-- Records provided follows --
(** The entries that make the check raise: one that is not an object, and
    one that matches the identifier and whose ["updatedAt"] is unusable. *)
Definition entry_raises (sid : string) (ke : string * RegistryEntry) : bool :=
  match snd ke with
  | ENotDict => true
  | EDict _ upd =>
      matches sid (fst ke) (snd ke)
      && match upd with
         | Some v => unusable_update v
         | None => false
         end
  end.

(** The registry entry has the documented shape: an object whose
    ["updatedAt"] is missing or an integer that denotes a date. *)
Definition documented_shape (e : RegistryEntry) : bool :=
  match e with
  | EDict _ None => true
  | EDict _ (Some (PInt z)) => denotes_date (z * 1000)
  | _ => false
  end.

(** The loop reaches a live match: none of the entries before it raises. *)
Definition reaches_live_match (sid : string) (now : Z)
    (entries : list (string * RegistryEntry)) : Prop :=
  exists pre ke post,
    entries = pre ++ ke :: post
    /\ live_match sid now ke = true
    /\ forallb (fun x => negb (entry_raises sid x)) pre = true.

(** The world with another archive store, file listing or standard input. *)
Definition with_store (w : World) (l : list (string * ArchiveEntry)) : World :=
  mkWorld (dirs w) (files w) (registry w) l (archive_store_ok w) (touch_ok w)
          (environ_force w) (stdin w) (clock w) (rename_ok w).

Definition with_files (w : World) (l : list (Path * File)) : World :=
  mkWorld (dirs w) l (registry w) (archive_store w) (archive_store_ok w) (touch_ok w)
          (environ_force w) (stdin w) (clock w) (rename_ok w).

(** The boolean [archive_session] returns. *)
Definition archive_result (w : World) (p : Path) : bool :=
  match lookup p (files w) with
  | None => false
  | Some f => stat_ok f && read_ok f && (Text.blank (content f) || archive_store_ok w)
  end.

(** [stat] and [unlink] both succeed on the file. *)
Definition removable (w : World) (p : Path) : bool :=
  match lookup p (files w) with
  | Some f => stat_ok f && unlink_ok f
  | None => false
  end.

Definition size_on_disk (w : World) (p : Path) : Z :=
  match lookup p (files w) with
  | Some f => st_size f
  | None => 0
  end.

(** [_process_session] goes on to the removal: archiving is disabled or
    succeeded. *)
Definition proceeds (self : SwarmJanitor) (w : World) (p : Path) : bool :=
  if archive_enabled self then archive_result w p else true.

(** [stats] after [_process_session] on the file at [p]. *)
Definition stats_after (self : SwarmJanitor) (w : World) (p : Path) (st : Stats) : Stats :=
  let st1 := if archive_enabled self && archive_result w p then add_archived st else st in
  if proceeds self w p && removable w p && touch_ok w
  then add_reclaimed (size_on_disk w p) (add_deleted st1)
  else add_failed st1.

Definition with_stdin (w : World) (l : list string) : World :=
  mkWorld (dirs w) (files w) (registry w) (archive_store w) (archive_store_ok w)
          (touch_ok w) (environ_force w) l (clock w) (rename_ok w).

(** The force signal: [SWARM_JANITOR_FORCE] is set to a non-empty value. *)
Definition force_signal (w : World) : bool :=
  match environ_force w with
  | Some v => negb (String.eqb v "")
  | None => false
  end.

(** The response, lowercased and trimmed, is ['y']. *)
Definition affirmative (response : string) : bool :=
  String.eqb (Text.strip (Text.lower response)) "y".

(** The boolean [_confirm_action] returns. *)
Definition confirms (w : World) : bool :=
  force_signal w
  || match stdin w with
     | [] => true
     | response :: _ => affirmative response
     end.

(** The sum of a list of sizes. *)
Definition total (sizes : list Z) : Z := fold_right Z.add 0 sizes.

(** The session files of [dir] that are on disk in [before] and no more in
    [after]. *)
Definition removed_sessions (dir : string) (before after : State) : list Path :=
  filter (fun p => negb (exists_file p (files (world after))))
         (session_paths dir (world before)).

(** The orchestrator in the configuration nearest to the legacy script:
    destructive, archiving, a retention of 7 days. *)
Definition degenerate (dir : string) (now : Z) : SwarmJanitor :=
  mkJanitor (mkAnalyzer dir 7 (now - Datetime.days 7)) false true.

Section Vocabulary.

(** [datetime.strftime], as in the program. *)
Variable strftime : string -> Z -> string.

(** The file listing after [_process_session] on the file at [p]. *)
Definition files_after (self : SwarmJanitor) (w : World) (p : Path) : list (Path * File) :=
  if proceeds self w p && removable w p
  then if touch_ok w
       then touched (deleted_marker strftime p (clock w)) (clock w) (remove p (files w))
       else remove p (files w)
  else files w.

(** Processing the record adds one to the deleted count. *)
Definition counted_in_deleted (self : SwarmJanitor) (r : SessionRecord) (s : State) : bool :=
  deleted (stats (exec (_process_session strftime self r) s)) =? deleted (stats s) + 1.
-- Records provided concluded --
Transcribe, exactly and completely, all of the entries.

(** The entries that make the check raise: one that is not an object, and
    one that matches the identifier and whose ["updatedAt"] is unusable. *)
Definition entry_raises (sid : string) (ke : string * RegistryEntry) : bool :=
  match snd ke with
  | ENotDict => true
  | EDict _ upd =>
      matches sid (fst ke) (snd ke)
      && match upd with
         | Some v => unusable_update v
         | None => false
         end
  end.

(** The registry entry has the documented shape: an object whose
    ["updatedAt"] is missing or an integer that denotes a date. *)
Definition documented_shape (e : RegistryEntry) : bool :=
  match e with
  | EDict _ None => true
  | EDict _ (Some (PInt z)) => denotes_date (z * 1000)
  | _ => false
  end.

(** The loop reaches a live match: none of the entries before it raises. *)
Definition reaches_live_match (sid : string) (now : Z)
    (entries : list (string * RegistryEntry)) : Prop :=
  exists pre ke post,
    entries = pre ++ ke :: post
    /\ live_match sid now ke = true
    /\ forallb (fun x => negb (entry_raises sid x)) pre = true.

(** The world with another archive store, file listing or standard input. *)
Definition with_store (w : World) (l : list (string * ArchiveEntry)) : World :=
  mkWorld (dirs w) (files w) (registry w) l (archive_store_ok w) (touch_ok w)
          (environ_force w) (stdin w) (clock w) (rename_ok w).

Definition with_files (w : World) (l : list (Path * File)) : World :=
  mkWorld (dirs w) l (registry w) (archive_store w) (archive_store_ok w) (touch_ok w)
          (environ_force w) (stdin w) (clock w) (rename_ok w).

(** The boolean [archive_session] returns. *)
Definition archive_result (w : World) (p : Path) : bool :=
  match lookup p (files w) with
  | None => false
  | Some f => stat_ok f && read_ok f && (Text.blank (content f) || archive_store_ok w)
  end.

(** [stat] and [unlink] both succeed on the file. *)
Definition removable (w : World) (p : Path) : bool :=
  match lookup p (files w) with
  | Some f => stat_ok f && unlink_ok f
  | None => false
  end.

Definition size_on_disk (w : World) (p : Path) : Z :=
  match lookup p (files w) with
  | Some f => st_size f
  | None => 0
  end.

(** [_process_session] goes on to the removal: archiving is disabled or
    succeeded. *)
Definition proceeds (self : SwarmJanitor) (w : World) (p : Path) : bool :=
  if archive_enabled self then archive_result w p else true.

(** [stats] after [_process_session] on the file at [p]. *)
Definition stats_after (self : SwarmJanitor) (w : World) (p : Path) (st : Stats) : Stats :=
  let st1 := if archive_enabled self && archive_result w p then add_archived st else st in
  if proceeds self w p && removable w p && touch_ok w
  then add_reclaimed (size_on_disk w p) (add_deleted st1)
  else add_failed st1.

Definition with_stdin (w : World) (l : list string) : World :=
  mkWorld (dirs w) (files w) (registry w) (archive_store w) (archive_store_ok w)
          (touch_ok w) (environ_force w) l (clock w) (rename_ok w).

(** The force signal: [SWARM_JANITOR_FORCE] is set to a non-empty value. *)
Definition force_signal (w : World) : bool :=
  match environ_force w with
  | Some v => negb (String.eqb v "")
  | None => false
  end.

(** The response, lowercased and trimmed, is ['y']. *)
Definition affirmative (response : string) : bool :=
  String.eqb (Text.strip (Text.lower response)) "y".

(** The boolean [_confirm_action] returns. *)
Definition confirms (w : World) : bool :=
  force_signal w
  || match stdin w with
     | [] => true
     | response :: _ => affirmative response
     end.

(** The sum of a list of sizes. *)
Definition total (sizes : list Z) : Z := fold_right Z.add 0 sizes.

(** The session files of [dir] that are on disk in [before] and no more in
    [after]. *)
Definition removed_sessions (dir : string) (before after : State) : list Path :=
  filter (fun p => negb (exists_file p (files (world after))))
         (session_paths dir (world before)).

(** The orchestrator in the configuration nearest to the legacy script:
    destructive, archiving, a retention of 7 days. *)
Definition degenerate (dir : string) (now : Z) : SwarmJanitor :=
  mkJanitor (mkAnalyzer dir 7 (now - Datetime.days 7)) false true.

Section Vocabulary.

(** [datetime.strftime], as in the program. *)
Variable strftime : string -> Z -> string.

(** The file listing after [_process_session] on the file at [p]. *)
Definition files_after (self : SwarmJanitor) (w : World) (p : Path) : list (Path * File) :=
  if proceeds self w p && removable w p
  then if touch_ok w
       then touched (deleted_marker strftime p (clock w)) (clock w) (remove p (files w))
       else remove p (files w)
  else files w.

(** Processing the record adds one to the deleted count. *)
Definition counted_in_deleted (self : SwarmJanitor) (r : SessionRecord) (s : State) : bool :=
  deleted (stats (exec (_process_session strftime self r) s)) =? deleted (stats s) + 1.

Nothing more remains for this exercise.